Política
Publicado em 10/08/2026, às 08h35 Pedro França/Agência Senado Redação Bnews
Um grupo neonazista planejava, através de aplicativos de mensagens, realizar uma série de atentados contra políticos e prédios públicos em Brasília durante o segundo turno das eleições. Um desses ataques, segundo as investigações obtidas pelo Fantástico da TV Globo, contra um prédio onde ocorreria um debate.
Os envolvidos trocavam conversas através do Telegram onde discutiam a fabricação de explosivos e a realização de ataques violentos. Um dos grupos utilizava a imagem de Adolf Hitler no perfil.
As investigações revelam que o grupo compartilhava instruções para a fabricação de explosivos e coquetéis Molotov. De acordo com o Ministério da Justiça e Segurança Pública, foi calculada a quantidade de materiais e custos necessários para os ataques. Havia, além do impacto eleitoral, invadir e explodir prédios públicos e um dos alvos era o Palácio do Planalto.

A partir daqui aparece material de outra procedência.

(** ** Statements: one summarization, step by step *)

(** The events of a list of qualifying events, with no time between. *)
Definition typing (qs : list Qualifying) : list Event := map qualifying_event qs.

(** A timer of [w] runs after [ms]; the user goes on typing and choosing
    ([qs1]); the re-check resolves to [c]; the user goes on ([qs2]): the
    world in which [create] is about to be settled. *)
Definition creating_world (w : World) (ms : N) (qs1 : list Qualifying)
    (c : AISummarizerCapabilities) (qs2 : list Qualifying) : World :=
  run (typing qs2)
    (step (SettleCapabilities (next_promise w) (Fulfilled c))
       (run (typing qs1) (step (Elapse ms) w))).

(** ... and [create] resolves to the session [s]: the world in which
    [summarize] is about to be settled. *)
Definition summarizing_world (w : World) (ms : N) (qs1 : list Qualifying)
    (c : AISummarizerCapabilities) (qs2 : list Qualifying) (s : AISummarizer) : World :=
  step (SettleCreate (next_promise w + 1) (Fulfilled s)) (creating_world w ms qs1 c qs2).

(** ** Statements: two summarizations at once *)

(** Both hosts' summaries have arrived, first the one of promise [i],
    then the one of promise [j]. *)
Definition both_settled (w : World) (i : N) (a : string) (j : N) (b : string) : World :=
  run [SettleSummarize i (Fulfilled a); SettleSummarize j (Fulfilled b)] w.

(** A slow host: two callbacks wait for their summaries at once. *)
Definition two_summarizing : World :=
  run [SettleCreate 5 (Fulfilled 8%N)] overlapping_run.

(** ** Statements: what a run can lead to *)

(** How many events of the run are the user's typing or choosing. *)
Definition user_events (evs : list Event) : nat :=
  List.length
    (filter (fun ev => match ev with UserInput _ | UserChange _ _ => true | _ => false end)
       evs).

(** The host fulfils a [summarize] promise with [summary] in the run. *)
Definition summary_of (evs : list Event) (summary : string) : Prop :=
  exists id, In (SettleSummarize id (Fulfilled summary)) evs.

(** Closes a goal in which a wired page is assumed to have no listener. *)
Ltac wired_not_unwired :=
  match goal with
  | W : wired ?w, L : listeners (page ?w) = [] |- _ =>
      destruct W as (W & _); rewrite W in L; discriminate L
  end.

(** * Proofs *)

(** ** Closed forms of the steps *)

Lemma scheduleSummarization_closed (p : Page) :
  timers_ok p ->
  scheduleSummarization p =
    set_timeout (Some (next_handle p))
      (set_next_handle (next_handle p + 1)
         (set_timers
            [{| timer_id := next_handle p; timer_deadline := (now p + 1000)%N;
                timer_callback := summarizeCallback_fn |}] p)).
Proof.
  intros [[E | (id & dl & E & T)] _]; unfold scheduleSummarization.
  - destruct (timeout p); cbn; rewrite E; reflexivity.
  - rewrite T. cbn. rewrite E. cbn. rewrite N.eqb_refl. reflexivity.
Qed.

Lemma dispatch_input_wired (p : Page) :
  listeners p = wired_listeners ->
  dispatchEvent inputTextArea input_event p = inputListener p.
Proof. intros E. unfold dispatchEvent. rewrite E. reflexivity. Qed.

Lemma dispatch_change_wired (s : Select) (p : Page) :
  listeners p = wired_listeners ->
  dispatchEvent (select_target s) change_event p = scheduleSummarization p.
Proof. intros E. unfold dispatchEvent. rewrite E. destruct s; reflexivity. Qed.

Lemma dispatch_unwired (t : Target) (e : EventType) (p : Page) :
  listeners p = [] -> dispatchEvent t e p = p.
Proof. intros E. unfold dispatchEvent. rewrite E. reflexivity. Qed.

Lemma elapse_no_timer (ms : N) (w : World) :
  timers (page w) = [] -> elapse ms w = tick ms w.
Proof. intros E. unfold elapse. cbn. rewrite E. reflexivity. Qed.

Lemma elapse_early (ms : N) (w : World) (t : Timer) :
  timers (page w) = [t] ->
  (now (page w) + ms < timer_deadline t)%N ->
  elapse ms w = tick ms w.
Proof.
  intros E H. unfold elapse. cbn. rewrite E. cbn. unfold due.
  destruct (N.leb_spec (timer_deadline t) (now (page w) + ms)); [lia | reflexivity].
Qed.

Lemma exec_summarizeCallback (w : World) :
  summarizer_defined (page w) = true ->
  exec summarizeCallback w =
    suspend CallCapabilities
      (at_recheck (summaryTypeSelect_value (dom (page w)))
                  (summaryFormatSelect_value (dom (page w)))
                  (summaryLengthSelect_value (dom (page w))))
      (with_page (with_dom (set_output_textContent "Generating summary...")) w).
Proof.
  intros H. unfold summarizeCallback. cbn.
  unfold summarizer_defined in *. cbn. rewrite H. reflexivity.
Qed.

Lemma elapse_due (ms : N) (w : World) (id dl : N) :
  timers (page w) =
    [{| timer_id := id; timer_deadline := dl; timer_callback := summarizeCallback_fn |}] ->
  (dl <= now (page w) + ms)%N ->
  summarizer_defined (page w) = true ->
  elapse ms w =
    suspend CallCapabilities
      (at_recheck (summaryTypeSelect_value (dom (page w)))
                  (summaryFormatSelect_value (dom (page w)))
                  (summaryLengthSelect_value (dom (page w))))
      (with_page
         (fun p => with_dom (set_output_textContent "Generating summary...")
                     (set_fired (fired p ++ [id])
                        (set_timers [] (set_now (now p + ms)%N p)))) w).
Proof.
  intros E H S. unfold elapse, tick.
  cbn [page with_page timers set_now now]. rewrite E.
  cbn [filter]. unfold due. cbn [timer_deadline].
  destruct (N.leb_spec dl (now (page w) + ms)); [| lia].
  cbn [fold_left]. unfold fire, has_timer.
  cbn [page with_page timers set_now timer_id existsb timer_callback run_callback].
  rewrite E. cbn [existsb timer_id]. rewrite N.eqb_refl. cbn [orb].
  rewrite exec_summarizeCallback by (cbn; exact S).
  unfold suspend, with_page, clearTimeout. cbn. rewrite E. cbn.
  rewrite N.eqb_refl. reflexivity.
Qed.

Lemma take_pending_Forall (P : N * Async unit -> Prop) (id : N)
    (l : list (N * Async unit)) (m : Async unit) (rest : list (N * Async unit)) :
  take_pending id l = Some (m, rest) ->
  Forall P l -> P (id, m) /\ Forall P rest.
Proof.
  revert rest. induction l as [| [i x] l IH]; intros rest T F; [discriminate |].
  cbn in T. inversion F as [| ? ? Px Fl]; subst.
  destruct (N.eqb_spec i id) as [-> | Hne].
  - inversion T; subst. split; assumption.
  - destruct (take_pending id l) as [[m' r'] |]; [| discriminate].
    inversion T; subst. destruct (IH r' eq_refl Fl) as [Pm Fr].
    split; [assumption | constructor; assumption].
Qed.

Lemma settle_recheck (w : World) (id : N) (t f l : string)
    (rest : list (N * Async unit)) (r : Settled AISummarizerCapabilities) :
  take_pending id (pending w) = Some (at_recheck t f l, rest) ->
  summarizer_defined (page w) = true ->
  step (SettleCapabilities id r) w =
    match r with
    | Fulfilled c =>
        if is_no (available c)
        then reject_unhandled not_supported (set_pending rest w)
        else suspend
               (CallCreate {| co_type := t; co_format := f; co_length := l;
                              co_monitor := None |})
               (at_create t f l) (set_pending rest w)
    | Rejected e => reject_unhandled e (set_pending rest w)
    end.
Proof.
  intros T S. cbn. rewrite T. cbn.
  destruct r as [c | e]; cbn; [| reflexivity].
  destruct (is_no (available c)); cbn; [reflexivity |].
  unfold summarizer_defined in *. cbn. rewrite S. reflexivity.
Qed.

Os investigadores encontraram mapas de prédios dos ministérios, do Congresso Nacional e do Supremo Tribunal Federal (STF). Para o ministro da Justiça e Segurança Pública, Wellington César Lima e Silva, as conversas não podem ser tratadas como brincadeiras ou manifestações inofensivas.
“Não eram práticas inocentes. O que estava ali sendo engendrado eram atentados sérios”, disse o ministro.
A Polícia Civil do Distrito Federal cumpriu mandados de busca e apreensão, na terça-feira (4), em oito cidades de cinco estados. Computadores e celulares foram apreendidos e serão analisados pelos investigadores.
Os suspeitos podem responder por crimes como associação criminosa, apologia e distribuição de material nazista e incitação ao crime.